--- EXERCISE MATERIALS Enclosed Below ---

Lemma inject_blocks_spec allocMode count s fl h t f ring c N oU oF :
  explicit_inv tr s fl h t f ring c -> 0 <= N <= count / B + 1 -> (zlength ring + N) * B < 2 ^ (sb - 1) ->
  wp (inject_blocks allocMode count (N * B) (wrap w ((t - 1) / B * B)) (tailBlock (ep_base (prod s))) oU oF) (fun res s' =>
      match res with
      | None => refusal allocMode h ((f + zlength ring) * B) ((f + zlength ring + N) * B)
      | Some (first, _) => exists fl' f' ring', mem_frame ring (mem s) fl ring' (mem s') fl' /\ zlength ring' <= zlength ring + N /\
          bulk_ready s' fl' h t (f + zlength ring) c (tailBlock (ep_base (prod s))) first f' ring' N
      end) nothrow s.
Proof using TraitsOk0.
  intros Hinv HN Hsmall. pose proof (block_size_gt_1 tr). pose proof (zlength_nonneg ring).
  pose proof (half_size_index tr _ Hsmall) as Hsmall'. pose proof (size_le_index tr).
  pose proof (injecting_start tr s fl h t f ring c Hinv ltac:(nia)) as Hin. pose proof (next_number_spec tr _ _ _ _ _ _ _ Hinv) as Eq0.
  set (q0 := f + zlength ring) in *. assert (t <= q0 * B) as Ht.
  { destruct Hinv. destruct ei_last as [|[-> ->]]; [unfold q0; lia|unfold q0; change (zlength (@nil loc)) with 0; nia]. }
  unfold inject_blocks. destruct (Z.ltb_spec 0 (N * B)) as [HNB|HNB].
  2:{ assert (N = 0) as -> by nia. ep_step. exists fl, f, ring. split; [apply mem_frame_refl|]. split; [lia|]. split; [done|].
      split; [by destruct Hinv|]. split; [|done]. by destruct Hinv. }
  assert (1 <= N) as HN1 by nia. pose proof (pow_half (w := sb) ltac:(lia)).
  assert ((t - 1) / B = q0 + 0 - 1) as -> by (unfold next_number in Eq0; lia).
  ep_step. eapply wp_mono; [eapply (take_blocks_ahead_spec tr); [exact Hin|lia|nia|nia]| |done]. cbn beta.
  intros res s1 (first1 & f1 & ring1 & n1 & r1 & -> & En & Hr1 & Em1 & Hin1 & Elen1 & Hmem1). cbn iota beta.
  pose proof (in_number _ _ _ _ _ _ _ _ _ _ _ _ Hin1) as [_ Hn1].
  ep_step. eapply wp_mono; [eapply (allocate_blocks_spec tr malloc_ok indeterminate); [exact Hin1|done| |]| |done].
  { lia. }
  { rewrite Elen1. assert (r1 <= N) as Hr1N by lia. pose proof (Z.mul_le_mono_nonneg_r (zlength ring + r1) (zlength ring + N) B). lia. }
  cbn beta. intros [[first2 oF2]|] s2 Hpost.
  2:{ ep_step. cbn in Hpost. by replace (q0 + n1 + r1) with (q0 + N) in Hpost by lia. }
  destruct Hpost as (fl2 & ring2 & Hin2 & Hfr2 & Elen2). replace (n1 + r1) with N in Hin2 by lia.
  pose proof Hin2 as []. rewrite decide_False in in_first by lia.
  destruct (lookup_lt_is_Some_2 ring2 (Z.to_nat (q0 - f1))) as [b Hb]; [unfold zlength in *; lia|].
  assert (f1 + Z.of_nat (Z.to_nat (q0 - f1)) = q0) as Ek by lia.
  assert (first2 = b) as -> by (symmetry; by eapply in_first). destruct s2 as [p2 m2]. cbn [prod mem] in *.
  ep_step. eapply wp_mono; [eapply (reset_blocks_spec tr _ p2 m2 fl2 h c f1 ring2 _ b); try done| |done].
  { by rewrite Ek. }
  { rewrite Ek. destruct Hinv. lia. }
  { unfold zlength in *. lia. }
  cbn beta. intros _ s3 (bs & -> & Hring3 & Hpool3 & Hrest3).
  assert (forall p', ep_base p' = ep_base p2 -> index_ok tr (fun _ => True) p' f1 ring2 -> headers_inv p' (set_blocks bs m2) ->
    (noexcept_ctor ops = true -> index_inv tr p' f1 ring2) ->
    exists fl' f' ring', mem_frame ring (mem s) fl ring' (set_blocks bs m2) fl' /\ zlength ring' <= zlength ring + N /\
      bulk_ready (mkEState p' (set_blocks bs m2)) fl' h t q0 c (tailBlock (ep_base (prod s))) b f' ring' N) as Hdone.
  { intros p' Eb Hix Hh Hinv'. exists fl2, f1, ring2. split; [|split; [lia|split; [|split; [done|]]]].
    - apply mem_frame_blocks; [|done]. rewrite Em1 in Hfr2. eapply mem_frame_trans; [|exact Hfr2].
      apply mem_frame_intro; try done; intros l; by rewrite Hmem1.
    - eapply (injecting_reset (mkEState p2 m2)); try done. by exists bs.
    - split; [|lia]. intros [Hno|?]; [by apply Hinv'|lia]. }
  assert (ring2 <> []) as Hne by (intros ->; done).
  ep_step. destruct (noexcept_ctor ops) eqn:Eno.
  - eapply wp_mono; [by eapply store_index_spec| |done]. cbn beta. intros _ s4 (p4 & -> & Eb4 & Hix4 & Hh4). ep_step.
    apply Hdone; [done| |done|done]. by apply index_inv_ok.
  - ep_steps. by apply Hdone.
Qed.

(** ** The rest of the operation *)

Lemma next_number_bounds t : (next_number tr t - 1) * B < t <= next_number tr t * B.
Proof using TraitsOk0.
  pose proof (block_size_gt_1 tr). unfold next_number. pose proof (Z.mul_div_le (t - 1) B ltac:(lia)).
  pose proof (Z.mul_succ_div_gt (t - 1) B ltac:(lia)). lia.
Qed.

Definition fill_and_publish (handler : Z -> M (EState T) bool) count startTailIndex startBlock items (allocated : loc) : M (EState T) bool :=
  let newTailIndex := wrap w (startTailIndex + count) in
  let! endBlock := getb tailBlock in
  setb (set_tailBlock startBlock);;
  cassert (negb (in_block tr startTailIndex =? 0) || negb (allocated =? nullptr) || (count =? 0));;
  (if (in_block tr startTailIndex =? 0) && negb (allocated =? nullptr)
   then setb (set_tailBlock allocated) else ret tt);;
  let! thrown := fill_blocks tr ops (bulk_fuel count) endBlock newTailIndex startTailIndex items in
  match thrown with
  | Some constructedStopIndex => handler constructedStopIndex
  | None =>
      (if negb (noexcept_ctor ops) && negb (allocated =? nullptr) then store_index else ret tt);;
      setb (set_tailIndex newTailIndex);;
      ret true
  end.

--- End of Enclosed EXERCISE MATERIALS ---

### TASK TO CARRY OUT
Each line from the top of the records down to the one with "cbn beta. intros [[first2 oF2]|] s2 Hpost." must be retyped exactly; include both ends and nothing else.

### EXERCISE OUTPUT
Lemma inject_blocks_spec allocMode count s fl h t f ring c N oU oF :
  explicit_inv tr s fl h t f ring c -> 0 <= N <= count / B + 1 -> (zlength ring + N) * B < 2 ^ (sb - 1) ->
  wp (inject_blocks allocMode count (N * B) (wrap w ((t - 1) / B * B)) (tailBlock (ep_base (prod s))) oU oF) (fun res s' =>
      match res with
      | None => refusal allocMode h ((f + zlength ring) * B) ((f + zlength ring + N) * B)
      | Some (first, _) => exists fl' f' ring', mem_frame ring (mem s) fl ring' (mem s') fl' /\ zlength ring' <= zlength ring + N /\
          bulk_ready s' fl' h t (f + zlength ring) c (tailBlock (ep_base (prod s))) first f' ring' N
      end) nothrow s.
Proof using TraitsOk0.
  intros Hinv HN Hsmall. pose proof (block_size_gt_1 tr). pose proof (zlength_nonneg ring).
  pose proof (half_size_index tr _ Hsmall) as Hsmall'. pose proof (size_le_index tr).
  pose proof (injecting_start tr s fl h t f ring c Hinv ltac:(nia)) as Hin. pose proof (next_number_spec tr _ _ _ _ _ _ _ Hinv) as Eq0.
  set (q0 := f + zlength ring) in *. assert (t <= q0 * B) as Ht.
  { destruct Hinv. destruct ei_last as [|[-> ->]]; [unfold q0; lia|unfold q0; change (zlength (@nil loc)) with 0; nia]. }
  unfold inject_blocks. destruct (Z.ltb_spec 0 (N * B)) as [HNB|HNB].
  2:{ assert (N = 0) as -> by nia. ep_step. exists fl, f, ring. split; [apply mem_frame_refl|]. split; [lia|]. split; [done|].
      split; [by destruct Hinv|]. split; [|done]. by destruct Hinv. }
  assert (1 <= N) as HN1 by nia. pose proof (pow_half (w := sb) ltac:(lia)).
  assert ((t - 1) / B = q0 + 0 - 1) as -> by (unfold next_number in Eq0; lia).
  ep_step. eapply wp_mono; [eapply (take_blocks_ahead_spec tr); [exact Hin|lia|nia|nia]| |done]. cbn beta.
  intros res s1 (first1 & f1 & ring1 & n1 & r1 & -> & En & Hr1 & Em1 & Hin1 & Elen1 & Hmem1). cbn iota beta.
  pose proof (in_number _ _ _ _ _ _ _ _ _ _ _ _ Hin1) as [_ Hn1].
  ep_step. eapply wp_mono; [eapply (allocate_blocks_spec tr malloc_ok indeterminate); [exact Hin1|done| |]| |done].
  { lia. }
  { rewrite Elen1. assert (r1 <= N) as Hr1N by lia. pose proof (Z.mul_le_mono_nonneg_r (zlength ring + r1) (zlength ring + N) B). lia. }
  cbn beta. intros [[first2 oF2]|] s2 Hpost.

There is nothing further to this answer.